Which drugs will make the list? Nobody knows just yet, but the Center for Medicare and Medicaid Services (CMS) said it will target drugs that cost Medicare the most, focusing on brand-name medications with no generic or biosimilar competition.
Some of the priciest drugs for Medicare in 2020 were the blood thinners Eliquis and Xarelto; oncology drugs such as Revlimid, Imbruvica and Ibrance; the diabetes drugs Januvia, Trulicity, and Jardiance; Humira, an autoimmune drug, and the asthma drug, Symbicort, according to the AARP. And all of these drugs saw price increases in 2022.
Despite their price points, some of these drugs — such as Eliquis and Revlimid — might avoid becoming targets because generic versions of the medications are on the market. The first biosimilar for Humira is also set to launch this year, with more to follow. And a generic for Symbicort called Breyna was approved last year and despite a last-ditch patent dispute, has been cleared to enter the market.
After this initial batch of 10 drugs is chosen, the CMS will add 15 more each year for 2027 and 2028, and another 20 in 2029 and beyond. What can pharma companies expect as the CMS gets ready to roll out this new program?
Because this is the first time the CMS has negotiated drug prices there is no established process for choosing drugs or negotiating with companies to set the maximum fair price.

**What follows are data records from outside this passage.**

(** C24: printing and parsing.  The line [METHOD URI HTTP/x.y CR LF], at any place of
    the buffer and whatever follows it, is accepted, and each field of the request
    holds the part it is named after: the method number, the exact extent of method,
    URI, arguments and line, the version; parsing goes on right after the line.  The
    URI is an absolute path of plain segments, for which none of the flags that ask
    for a second pass is raised, with optional arguments. *)
Theorem request_line_roundtrip (cmp : MethodCmp) (t : request_line)
    (r : ngx_http_request_t) (pre rest : bytes) :
  cmp = cmp_words \/ cmp = cmp_bytes ->
  request_line_ok t ->
  let mem := pre ++ request_line_text t ++ rest in
  Forall is_u_char mem ->
  state r = 0 -> request_end r = None -> uri_ext r = None ->
  ngx_http_parse_request_line mem r (mk_buf (zlen pre) (zlen mem)) =
    (NGX_OK, request_line_result t r (zlen pre),
     mk_buf (zlen pre + zlen (request_line_text t)) (zlen mem)).
Proof.
  intros Hcmp [Hn1 Hn2 Hsegs Hfin Hargs Hmaj Hmajd Hmin Hmind H16 H16'] mem Hmem Hst Hre Hext.
  unfold ngx_http_parse_request_line. cbn [pos last]. rewrite Hst.
  change (enum_of_Z 0) with sw_start.
  unfold mem at 2 3. rewrite slice_to_end.
  assert (Hme : forall p1, p1 = zlen pre + zlen (rl_name t) ->
    method_of mem (zlen pre) (p1 - zlen pre) = method_named (rl_name t)).
  { intros ? ->. replace (_ - _) with (zlen (rl_name t)) by lia.
    unfold mem, request_line_text. rewrite <- app_assoc. cbn [app].
    apply method_of_text; [done|].
    unfold mem, request_line_text in Hmem. rewrite <- app_assoc in Hmem. done. }
  pose proof (major_positive _ Hmaj Hmajd) as Hmaj1.
  pose proof (digits_val_ge 0 (rl_minor t) ltac:(lia) Hmind) as Hmin0.
  destruct t as [name segs fin args maj min].
  unfold request_line_text, rl_uri, rl_path, request_line_result in *.
  cbn [rl_name rl_segs rl_final rl_args rl_major rl_minor] in *.
  destruct name as [|c name]; [done|].
  rewrite <- app_assoc, scan_name by done. cbn [app].
  rewrite (scan_method_end _ _ _ (c :: name)) by (cbn [request_start default]; by apply Hme).
  rewrite <- !app_assoc, scan_path by done. cbn [app].
  match goal with |- context [scan _ (?st, ?r0) ?q _] =>
    destruct (scan_args_end mem st args r0 q
      ((bs "HTTP/" ++ maj ++ "." :: min ++ [CR; LF]) ++ rest)) as (st' & Hst' & ->);
      [destruct fin; auto|done|]
  end.
  rewrite <- !app_assoc, scan_http by done. cbn [app]. rewrite <- !app_assoc.
  rewrite scan_version by done. cbv zeta.
  unfold rl_done. cbn - [zlen Z.add Z.mul Z.sub digits_val Z.eqb].
  replace (_ =? 9) with false by lia.
  cbn [andb].
  f_equal; [f_equal; f_equal|f_equal].
  3: destruct args; [|done].
  all: try (apply (f_equal Some)); unfold rl_path; cbn [rl_segs rl_final];
    autorewrite with zlen; change (zlen (bs "HTTP/")) with 5; lia.
Qed.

So, beginning this winter and into the spring, the CMS will hammer out how it will collect data on drugs to determine which medications should make the list and how it will negotiate with the companies that produce the drugs that are ultimately selected. The agency plans to provide opportunities for public comment, and this summer, will update its guidance on this process and provide another opportunity for public input.

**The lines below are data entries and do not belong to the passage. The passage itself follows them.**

(** C1: on a URI whose path is made of plain and of correctly quoted characters,
    [ngx_http_parse_complex_uri] computes the reference: the path is decoded, and its
    segments resolved with a stack; it is refused exactly when a ".." has nothing to
    drop. *)
Theorem complex_uri_refines mem merge r ps tail segs last :
  complex_uri_call mem r -> ends_path tail ->
  slice mem (ptr (uri_start r)) (ptr (uri_end r)) = (ps ≫= piece_bytes) ++ tail ->
  mapM piece_val ps = Some (render segs last) ->
  Forall (fun s : bytes => "/" ∉ s) segs -> "/" ∉ last ->
  match normalise merge segs last with
  | Some path =>
      exists r', ngx_http_parse_complex_uri mem merge r = Some (NGX_OK, r') /\ uri r' = path
  | None =>
      exists r', ngx_http_parse_complex_uri mem merge r
                 = Some (NGX_HTTP_PARSE_INVALID_REQUEST, r')
  end.
Proof.
  intros Hc Ht Hsl Hps Hsegs Hlast. pose proof Hc as [Hmem Hs He Hslash].
  destruct (complex_uri_loop mem merge r Hc) as (t & v & Hl & _).
  assert (Hy : yields mem merge (ptr (uri_end r)) (cu_init mem r)
                 (snd <$> feeds merge sw_usual [] (render segs last))).
  { apply (yields_pieces mem merge _ Hmem He ps tail _ (cu_init mem r)
             (ptr (uri_start r) + 1)); try done; try lia.
    - constructor; cbn; rewrite ?Z.add_simpl_r; done.
    - by rewrite Z.add_simpl_r. }
  assert (Hx : exists x, render segs last = "/" :: x) by (destruct segs; eexists; reflexivity).
  destruct Hx as [x Hx]. pose proof (feeds_render merge [] segs last) as Hf.
  rewrite Hx in Hy, Hf. rewrite skipn_cons, drop_0 in Hf.
  cbn [feeds feed mbind option_bind fst snd app] in Hy.
  change (47 =? "/") with true in Hy. cbn iota in Hy.
  change (rev []) with (@nil bytes) in Hf. cbn [render] in Hf.
  rewrite Hf in Hy by (try constructor; done). clear Hf.
  destruct Hy as (n & t' & Hn & Ho & Hnt).
  assert (t' = t) as ->.
  { apply (cu_loop_fuel _ _ _ _ (n + Z.to_nat (2 * (ptr (uri_end r) - ptr (uri_start r) + 1))))
      in Hn; [|lia].
    eapply cu_loop_fuel in Hl; [|apply Nat.le_add_l]. rewrite Hl in Hn. by injection Hn. }
  unfold normalise. unfold ngx_http_parse_complex_uri. fold (cu_init mem r). rewrite Hl.
  destruct (resolve merge [] segs) as [rdone|]; cbn [mbind option_bind] in Ho |- *.
  - destruct t as [v'| |v'|v']; try done; injection Ho as <-.
    + eexists. split; [reflexivity|]. cbn. by case_match.
    + repeat case_match; eexists; (split; [reflexivity|]); cbn; by case_match.
  - destruct t as [v'| | |]; try done; [by edestruct Hnt|]. eauto.
Qed.
Lemma at_app_r (l1 l2 : bytes) j : zlen l1 <= j -> at_ (l1 ++ l2) j = at_ l2 (j - zlen l1).
Proof.
  intros. unfold at_. rewrite <- (rd_app_r l1 l2 (j - zlen l1)) by lia. by rewrite Zplus_minus.
Qed.

Lemma ring_put buf l c :
  zlen buf = 32 -> ring buf l ->
  ring (<[Z.to_nat (zlen l mod 32) := c]> buf) (l ++ [c]).
Proof.
  intros Hb Hr j Hj Hj'. autorewrite with zlen in *. pose proof (zlen_nonneg l).
  pose proof (Z.mod_pos_bound (zlen l) 32 ltac:(lia)) as Hm1.
  pose proof (Z.mod_pos_bound j 32 ltac:(lia)) as Hm2.
  rewrite at_insert by lia. case_decide as E.
  - assert (j = zlen l) as ->.
    { pose proof (Z.div_mod j 32 ltac:(lia)).
      pose proof (Z.div_mod (zlen l) 32 ltac:(lia)). lia. }
    by rewrite at_app_r, Z.sub_diag by lia.
  - assert (j <> zlen l) by congruence.
    rewrite at_app_l by lia. apply Hr; lia.
Qed.

Lemma land_31 i : Z.land i (NGX_HTTP_LC_HEADER_LEN - 1) = i mod 32.
Proof. apply (Z.land_ones i 5). lia. Qed.

(** ** The invariant *)

Definition is_text (c : Z) : Prop := c <> CR /\ c <> LF /\ c <> 0.

Section Invariant.
Context (mem : bytes) (au : bool) (a : Z).

(** The name is [[ns, ne)]. *)
Definition name_inv (ns ne : Z) (v : hl_vars) : Prop :=
  a <= ns < ne /\ header_name_start (hl_r v) = Some ns /\
  (invalid_header (hl_r v) = false ->
   let name := slice mem ns ne in
   Forall (fun c => name_char au c = true) name /\
   hl_hash v = ngx_hash_key (name_fold <$> name) /\
   hl_i v = zlen name mod 32 /\
   ring (lowcase_header (hl_r v)) (name_fold <$> name)).

(** What stands between the name and the value: nothing, or a colon and spaces. *)
Definition colon (ne hs : Z) : Prop :=
  at_ mem ne = ":" /\ ne < hs /\ Forall (fun c => c = " ") (slice mem (ne + 1) hs).

(** The value is [[hs, he)]. *)
Definition value_inv (hs he : Z) : Prop :=
  hs <= he /\ Forall is_text (slice mem hs he) /\
  (hs < he -> at_ mem hs <> " " /\ at_ mem (he - 1) <> " ").

Definition line_inv (p : Z) (v : hl_vars) : Prop :=
  exists ns ne hs he,
    name_inv ns ne v /\ header_name_end (hl_r v) = Some ne /\
    header_start (hl_r v) = Some hs /\ header_end (hl_r v) = Some he /\
    ((hs = ne /\ he = ne) \/ colon ne hs) /\ value_inv hs he /\ he <= p /\
    Forall (fun c => c = " " \/ c = CR) (slice mem he p).

(** [name_inv] reads only these. *)
Definition same_name (v w : hl_vars) : Prop :=
  header_name_start (hl_r w) = header_name_start (hl_r v) /\
  invalid_header (hl_r w) = invalid_header (hl_r v) /\
  hl_hash w = hl_hash v /\ hl_i w = hl_i v /\
  lowcase_header (hl_r w) = lowcase_header (hl_r v).

Lemma name_inv_same ns ne v w : same_name v w -> name_inv ns ne v -> name_inv ns ne w.
Proof. intros (E1 & E2 & E3 & E4 & E5). unfold name_inv. by rewrite E1, E2, E3, E4, E5. Qed.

In the meantime, here are five important dates pharma companies should keep on their radar to monitor the process over the next few years:
Now through May 31, 2023: This is when the CMS will comb through Medicare Part D drug expenditures and make a list of drugs that meet the criteria for negotiation.

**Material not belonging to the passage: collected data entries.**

(* ===== verification/StatusLine.v ===== *)
(** [ngx_http_parse_status_line] (src/http/ngx_http_parse.c): the status line of an
    upstream's response. *)
From S2P Require Import Prelude HttpRequest.

(** [ngx_http_status_t] (src/http/ngx_http.h). *)
Record ngx_http_status_t := mk_status {
  st_code : Z;
  st_count : Z;
  st_start : option Z;
  st_end : option Z
}.
#[export] Instance rebuild_status : Rebuild ngx_http_status_t := fun s =>
  mk_status (st_code s) (st_count s) (st_start s) (st_end s).

Inductive sl_state : Type :=
  | sw_start | sw_H | sw_HT | sw_HTT | sw_HTTP | sw_first_major_digit | sw_major_digit
  | sw_first_minor_digit | sw_minor_digit | sw_status | sw_space_after_status
  | sw_status_text | sw_almost_done
  | sw_none (z : Z).

Definition sl_states : list sl_state :=
  [sw_start; sw_H; sw_HT; sw_HTT; sw_HTTP; sw_first_major_digit; sw_major_digit;
   sw_first_minor_digit; sw_minor_digit; sw_status; sw_space_after_status;
   sw_status_text; sw_almost_done].

Definition sl_to_Z (s : sl_state) : Z :=
  match s with
  | sw_start => 0 | sw_H => 1 | sw_HT => 2 | sw_HTT => 3 | sw_HTTP => 4
  | sw_first_major_digit => 5 | sw_major_digit => 6 | sw_first_minor_digit => 7
  | sw_minor_digit => 8 | sw_status => 9 | sw_space_after_status => 10
  | sw_status_text => 11 | sw_almost_done => 12
  | sw_none z => z
  end.

#[export] Instance sl_enum : StateEnum sl_state.
Proof.
  refine {| enum_list := sl_states; enum_none := sw_none; enum_to_Z := sl_to_Z |}.
  - done.
  - solve_enum_list.
Defined.

Inductive sl_exit : Type :=
  | Return_error (s : ngx_http_status_t)
  | Goto_done (s : ngx_http_status_t) (p : Z).

Abbreviation sl_action := (action (sl_state * ngx_http_status_t) sl_exit).

Definition sl_expect (c : Z) (next : sl_state) (s : ngx_http_status_t) (ch : Z) : sl_action :=
  if ch =? c then Next (next, s) else Stop (Return_error s).

Definition case_first_major_digit (s : ngx_http_status_t) (ch : Z) : sl_action :=
  if (ch <? "1") || ("9" <? ch) then Stop (Return_error s) else Next (sw_major_digit, s).

Definition case_major_digit (s : ngx_http_status_t) (ch : Z) : sl_action :=
  if ch =? "." then Next (sw_first_minor_digit, s)
  else if (ch <? "0") || ("9" <? ch) then Stop (Return_error s)
  else Next (sw_major_digit, s).

Definition case_first_minor_digit (s : ngx_http_status_t) (ch : Z) : sl_action :=
  if (ch <? "0") || ("9" <? ch) then Stop (Return_error s) else Next (sw_minor_digit, s).

Definition case_minor_digit (s : ngx_http_status_t) (ch : Z) : sl_action :=
  if ch =? " " then Next (sw_status, s)
  else if (ch <? "0") || ("9" <? ch) then Stop (Return_error s)
  else Next (sw_minor_digit, s).

Definition case_status (s : ngx_http_status_t) (p ch : Z) : sl_action :=
  if ch =? " " then Next (sw_status, s)
  else if (ch <? "0") || ("9" <? ch) then Stop (Return_error s)
  else
    let s := s <| st_code := u64 (st_code s * 10 + ch - "0") |>
               <| st_count := u64 (st_count s + 1) |> in
    if st_count s =? 3
    then Next (sw_space_after_status, s <| st_start := Some (p - 2) |>)
    else Next (sw_status, s).

Definition case_space_after_status (s : ngx_http_status_t) (p ch : Z) : sl_action :=
  if ch =? " " then Next (sw_status_text, s)
  else if ch =? "." then Next (sw_status_text, s)
  else if ch =? CR then Next (sw_almost_done, s)
  else if ch =? LF then Stop (Goto_done s p)
  else Stop (Return_error s).

Definition case_status_text (s : ngx_http_status_t) (p ch : Z) : sl_action :=
  if ch =? CR then Next (sw_almost_done, s)
  else if ch =? LF then Stop (Goto_done s p)
  else Next (sw_status_text, s).

Definition case_almost_done (s : ngx_http_status_t) (p ch : Z) : sl_action :=
  let s := s <| st_end := Some (p - 1) |> in
  if ch =? LF then Stop (Goto_done s p) else Stop (Return_error s).

Definition sl_step (v : sl_state * ngx_http_status_t) (p ch : Z) : sl_action :=
  let '(st, s) := v in
  match st with
  | sw_start => sl_expect "H" sw_H s ch
  | sw_H => sl_expect "T" sw_HT s ch
  | sw_HT => sl_expect "T" sw_HTT s ch
  | sw_HTT => sl_expect "P" sw_HTTP s ch
  | sw_HTTP => sl_expect "/" sw_first_major_digit s ch
  | sw_first_major_digit => case_first_major_digit s ch
  | sw_major_digit => case_major_digit s ch
  | sw_first_minor_digit => case_first_minor_digit s ch
  | sw_minor_digit => case_minor_digit s ch
  | sw_status => case_status s p ch
  | sw_space_after_status => case_space_after_status s p ch
  | sw_status_text => case_status_text s p ch
  | sw_almost_done => case_almost_done s p ch
  | sw_none z => Next (sw_none z, s)
  end.

Definition ngx_http_parse_status_line (mem : bytes) (r : ngx_http_request_t)
    (b : ngx_buf_t) (status : ngx_http_status_t)
    : Z * ngx_http_request_t * ngx_buf_t * ngx_http_status_t :=
  match scan sl_step (enum_of_Z (state r), status) (pos b) (slice mem (pos b) (last b)) with
  | inl ((st, s), p) => (NGX_AGAIN, r <| state := enum_to_Z st |>, b <| pos := p |>, s)
  | inr (Return_error s) => (NGX_ERROR, r, b, s)
  | inr (Goto_done s p) =>
      let s := match st_end s with None => s <| st_end := Some p |> | Some _ => s end in
      (NGX_OK, r <| state := enum_to_Z sw_start |>, b <| pos := p + 1 |>, s)
  end.

Definition zero_status : ngx_http_status_t := mk_status 0 0 None None.

(** The digits of the code may be apart. *)
Example status_line_spaces :
  let mem := bs "HTTP/1.1 2 0 4" ++ [LF] in
  let '(rc, _, b, s) := ngx_http_parse_status_line mem new_request (mk_buf 0 15) zero_status in
  (rc, b, s) = (NGX_OK, mk_buf 15 15, mk_status 204 3 (Some 11) (Some 14)).
Proof. vm_compute. reflexivity. Qed.

(** ** Resuming after NGX_AGAIN *)

Lemma sl_step_storable v p ch v' :
  storable v.1 -> sl_step v p ch = Next v' -> storable v'.1.
Proof.
  destruct v as [st s]. intros Hs. cbn in Hs.
  destruct st; cbn; unfold sl_expect, case_first_major_digit, case_major_digit,
    case_first_minor_digit, case_minor_digit, case_status, case_space_after_status,
    case_status_text, case_almost_done; cbn;
    repeat case_match; intros [= <-]; first [reflexivity|exact Hs].
Qed.

(** Parsing a status line that arrives in pieces is parsing it at once: the code,
    the status, and, unless the line is bad, the request and the buffer. *)
Theorem status_line_resume (mem : bytes) (r : ngx_http_request_t) (b : ngx_buf_t)
    (s : ngx_http_status_t) (k : Z) :
  0 <= pos b <= k -> k <= last b -> last b <= zlen mem ->
  let '(rc, r1, b1, s1) := ngx_http_parse_status_line mem r (b <| last := k |>) s in
  if rc =? NGX_AGAIN then
    let '(rc2, r2, b2, s2) :=
      ngx_http_parse_status_line mem r1 (b1 <| last := last b |>) s1 in
    let '(rc3, r3, b3, s3) := ngx_http_parse_status_line mem r b s in
    rc2 = rc3 /\ s2 = s3 /\ (rc3 <> NGX_ERROR -> r2 = r3 /\ b2 = b3)
  else ngx_http_parse_status_line mem r b s = (rc, r1, b1 <| last := last b |>, s1).
Proof.
  intros Hk Hl Hm. destruct b as [p0 n]. unfold ngx_http_parse_status_line.
  cbn [pos last update_field] in *.
  rewrite (slice_split mem p0 k n), scan_app by lia.
  destruct (scan _ _ _ (slice mem p0 k)) as [[[st s1] p]|[s1|s1 p]] eqn:E; [|done..].
  assert (Hs : storable st).
  { pose proof (scan_inv sl_step (fun v _ => storable v.1) (fun _ => True)
      (enum_of_Z (state r), s) p0 (slice mem p0 k)) as HI.
    rewrite E in HI. apply HI; [|done|apply storable_of_Z].
    intros v q ch v' ? _ _. by apply sl_step_storable. }
  apply scan_inl_pos in E as ->. rewrite zlen_slice by lia.
  replace (p0 + (k - p0)) with k by lia. cbn [pos last state Z.eqb NGX_AGAIN Pos.eqb].
  rewrite Hs. destruct (scan _ _ _ (slice mem k n)) as [[[st2 s2] p2]|[s2|s2 p2]];
    cbn; split_and!; done.
Qed.

(** ** Reading a status line back *)

Record status_line := mk_status_line {
  sl_major : bytes;
  sl_minor : bytes;
  sl_code : bytes;            (* three digits *)
  sl_text : option bytes      (* what follows the code and a space *)
}.

Definition status_line_text (t : status_line) : bytes :=
  bs "HTTP/" ++ sl_major t ++ "." :: sl_minor t ++ " " :: sl_code t ++
  match sl_text t with None => [] | Some x => " " :: x end ++ [CR; LF].

Record status_line_ok (t : status_line) : Prop := {
  ok_major : match sl_major t with [] => False | d :: _ => d <> "0" end;
  ok_major_digits : Forall (fun c => is_digit c = true) (sl_major t);
  ok_minor : sl_minor t <> [];
  ok_minor_digits : Forall (fun c => is_digit c = true) (sl_minor t);
  ok_code : length (sl_code t) = 3%nat;
  ok_code_digits : Forall (fun c => is_digit c = true) (sl_code t);
  ok_text : match sl_text t with
            | None => True
            | Some x => Forall (fun c => c <> CR /\ c <> LF) x
            end
}.

Lemma sl_scan_http s p l :
  scan sl_step (sw_start, s) p (bs "HTTP/" ++ l) =
  scan sl_step (sw_first_major_digit, s) (p + 5) l.
Proof.
  change (bs "HTTP/" ++ l) with ("H" :: "T" :: "T" :: "P" :: "/" :: l).
  do 5 (erewrite scan_next; [|reflexivity]). f_equal. lia.
Qed.

Lemma sl_scan_digits st s ds p l :
  st = sw_major_digit \/ st = sw_minor_digit ->
  Forall (fun c => is_digit c = true) ds ->
  scan sl_step (st, s) p (ds ++ l) = scan sl_step (st, s) (p + zlen ds) l.
Proof.
  intros Hst Hds. apply scan_run. intros q ch Hch. rewrite Forall_forall in Hds.
  specialize (Hds _ Hch). unfold is_digit in Hds.
  destruct Hst as [-> | ->]; cbn; unfold case_major_digit, case_minor_digit;
    repeat case_match; try done; lia.
Qed.

Lemma sl_scan_version t s p l :
  status_line_ok t ->
  scan sl_step (sw_start, s) p
    (bs "HTTP/" ++ sl_major t ++ "." :: sl_minor t ++ " " :: l) =
  scan sl_step (sw_status, s) (p + 5 + zlen (sl_major t) + 1 + zlen (sl_minor t) + 1) l.
Proof.
  intros [Hm Hmd Hn Hnd _ _ _]. rewrite sl_scan_http.
  destruct (sl_major t) as [|d maj]; [done|]. destruct (sl_minor t) as [|e min]; [done|].
  inversion_clear Hmd as [|?? Hd Hmaj]. inversion_clear Hnd as [|?? He Hmin].
  unfold is_digit in Hd, He. cbn [app].
  rewrite (scan_next _ _ _ _ _ (sw_major_digit, s))
    by (cbn; unfold case_first_major_digit; case_match; [lia|done]).
  rewrite sl_scan_digits by auto.
  erewrite scan_next; [|reflexivity].
  rewrite (scan_next _ _ _ _ _ (sw_minor_digit, s))
    by (cbn; unfold case_first_minor_digit; case_match; [lia|done]).
  rewrite sl_scan_digits by auto.
  erewrite scan_next; [|reflexivity]. f_equal. rewrite !zlen_cons. lia.
Qed.

Lemma sl_scan_code c1 c2 c3 p l :
  Forall (fun c => is_digit c = true) [c1; c2; c3] ->
  scan sl_step (sw_status, zero_status) p ([c1; c2; c3] ++ l) =
  scan sl_step (sw_space_after_status,
    mk_status (digits_val 0 [c1; c2; c3]) 3 (Some p) None) (p + 3) l.
Proof.
  intros H. inversion_clear H as [|?? H1 H']. inversion_clear H' as [|?? H2 H''].
  inversion_clear H'' as [|?? H3 _]. unfold is_digit in *. cbn [app].
  assert (Hstep : forall v n q c, is_digit c = true -> 0 <= v < 100 -> 0 <= n < 2 ->
    sl_step (sw_status, mk_status v n None None) q c =
    Next (sw_status, mk_status (v * 10 + (c - 48)) (n + 1) None None)).
  { intros v n q c Hc Hv Hn. unfold is_digit in Hc. cbn. unfold case_status. cbn.
    rewrite !u64_id by lia. repeat case_match; try lia. repeat f_equal; lia. }
  erewrite scan_next; [|apply Hstep; unfold is_digit; lia].
  erewrite scan_next; [|apply Hstep; unfold is_digit; lia].
  erewrite scan_next; cycle 1.
  { cbn. unfold case_status. cbn. rewrite !u64_id by lia.
    replace (c3 =? 32) with false by lia.
    replace ((c3 <? 48) || (57 <? c3)) with false by lia. reflexivity. }
  unfold digits_val. cbn [fold_left].
  f_equal; [|lia]. f_equal. f_equal; [lia|f_equal; lia].
Qed.

Lemma sl_scan_text t s p l :
  status_line_ok t -> st_end s = None ->
  let x := match sl_text t with None => [] | Some x => " " :: x end in
  scan sl_step (sw_space_after_status, s) p (x ++ CR :: LF :: l) =
  inr (Goto_done (s <| st_end := Some (p + zlen x) |>) (p + zlen x + 1)).
Proof.
  intros [_ _ _ _ _ _ Ht] He x. unfold x. destruct (sl_text t) as [y|]; cycle 1.
  { cbn [app]. erewrite scan_next; [|reflexivity]. erewrite scan_stop; [|reflexivity].
    by rewrite Z.add_simpl_r, Z.add_0_r. }
  cbn [app]. erewrite scan_next; [|reflexivity]. rewrite scan_run.
  - erewrite scan_next; [|reflexivity]. erewrite scan_stop; [|reflexivity].
    rewrite zlen_cons, Z.add_simpl_r, Z.add_assoc. done.
  - intros q ch Hch. rewrite Forall_forall in Ht. destruct (Ht _ Hch).
    cbn. unfold case_status_text. repeat case_match; [lia..|done].
Qed.

(** A well-formed status line is accepted, with the number that its three digits
    are as the code, [start] and [end] around the code and the text, and the position
    right after the line. *)
Theorem status_line_roundtrip (t : status_line) (r : ngx_http_request_t)
    (pre rest : bytes) :
  status_line_ok t -> state r = 0 ->
  let mem := pre ++ status_line_text t ++ rest in
  let e := zlen pre + zlen (status_line_text t) - 2 in
  let x := sl_code t ++ match sl_text t with None => [] | Some x => " " :: x end in
  ngx_http_parse_status_line mem r (mk_buf (zlen pre) (zlen mem)) zero_status =
    (NGX_OK, r <| state := 0 |>, mk_buf (e + 2) (zlen mem),
     mk_status (digits_val 0 (sl_code t)) 3 (Some (e - zlen x)) (Some e)).
Proof.
  intros Hok Hst mem e x. unfold ngx_http_parse_status_line. rewrite Hst. cbn [pos last].
  replace (slice mem _ _) with (status_line_text t ++ rest) by (symmetry; apply slice_to_end).
  change (enum_of_Z 0) with sw_start. clearbody mem.
  assert (He : e = zlen pre + 5 + zlen (sl_major t) + 1 + zlen (sl_minor t) + 1 + zlen x).
  { unfold e, x, status_line_text. autorewrite with zlen. change (zlen (bs "HTTP/")) with 5. lia. }
  clearbody e. unfold status_line_text.
  repeat (rewrite <- !app_assoc; cbn [app]). rewrite sl_scan_version by done.
  destruct Hok as [? ? ? ? Hlen Hcode ?] eqn:E; clear E.
  unfold x in *; clear x.
  destruct (sl_code t) as [|c1 [|c2 [|c3 [|]]]] eqn:Ec; try done.
  rewrite sl_scan_code by done. rewrite sl_scan_text by done.
  rewrite (zlen_app [c1; c2; c3]) in *. change (zlen [c1; c2; c3]) with 3 in *.
  cbn. f_equal; [f_equal; f_equal; lia|f_equal; f_equal; lia].
Qed.

Definition sample_status : status_line :=
  mk_status_line (bs "1") (bs "1") (bs "404") (Some (bs "Not Found")).

Lemma status_line_roundtrip_witness :
  ngx_http_parse_status_line ([7] ++ status_line_text sample_status ++ bs "x") new_request
    (mk_buf 1 26) zero_status =
    (NGX_OK, new_request <| state := 0 |>, mk_buf 25 26, mk_status 404 3 (Some 10) (Some 23)).
Proof.
  refine (status_line_roundtrip sample_status new_request [7] (bs "x") _ eq_refl).
  constructor; cbn [sample_status sl_major sl_minor sl_code sl_text]; by_decide.
Defined.

Lemma status_line_resume_witness :
  let mem := status_line_text sample_status in
  let parse := ngx_http_parse_status_line mem in
  let '(rc, r1, b1, s1) := parse new_request (mk_buf 0 11) zero_status in
  if rc =? NGX_AGAIN then
    let '(rc2, r2, b2, s2) := parse r1 (b1 <| last := 24 |>) s1 in
    let '(rc3, r3, b3, s3) := parse new_request (mk_buf 0 24) zero_status in
    rc2 = rc3 /\ s2 = s3 /\ (rc3 <> NGX_ERROR -> r2 = r3 /\ b2 = b3)
  else parse new_request (mk_buf 0 24) zero_status = (rc, r1, b1 <| last := 24 |>, s1).
Proof.
  apply (status_line_resume (status_line_text sample_status) new_request (mk_buf 0 24)
    zero_status 11); by_decide.
Defined.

Sept. 1, 2023: The CMS will announce its list of 10 drugs targeted for negotiation in 2026.
Oct. 1, 2023: Companies with drugs selected for negotiation must submit signed agreements to participate in the negotiation program. The following day those same companies must submit manufacturer-specific data to help the CMS determine the maximum fair price for the drug.
Feb. 1, 2024: The CMS will inform companies about the maximum fair price selected for the drug along with details about how officials arrived at that price. From this point until Aug. 1, 2024, companies can either accept the price set by the CMS or submit a counteroffer and negotiate changes.
Sept. 1, 2024: The CMS will announce the final maximum fair price for drugs on the 2026 list. These prices will go into effect Jan. 1, 2026.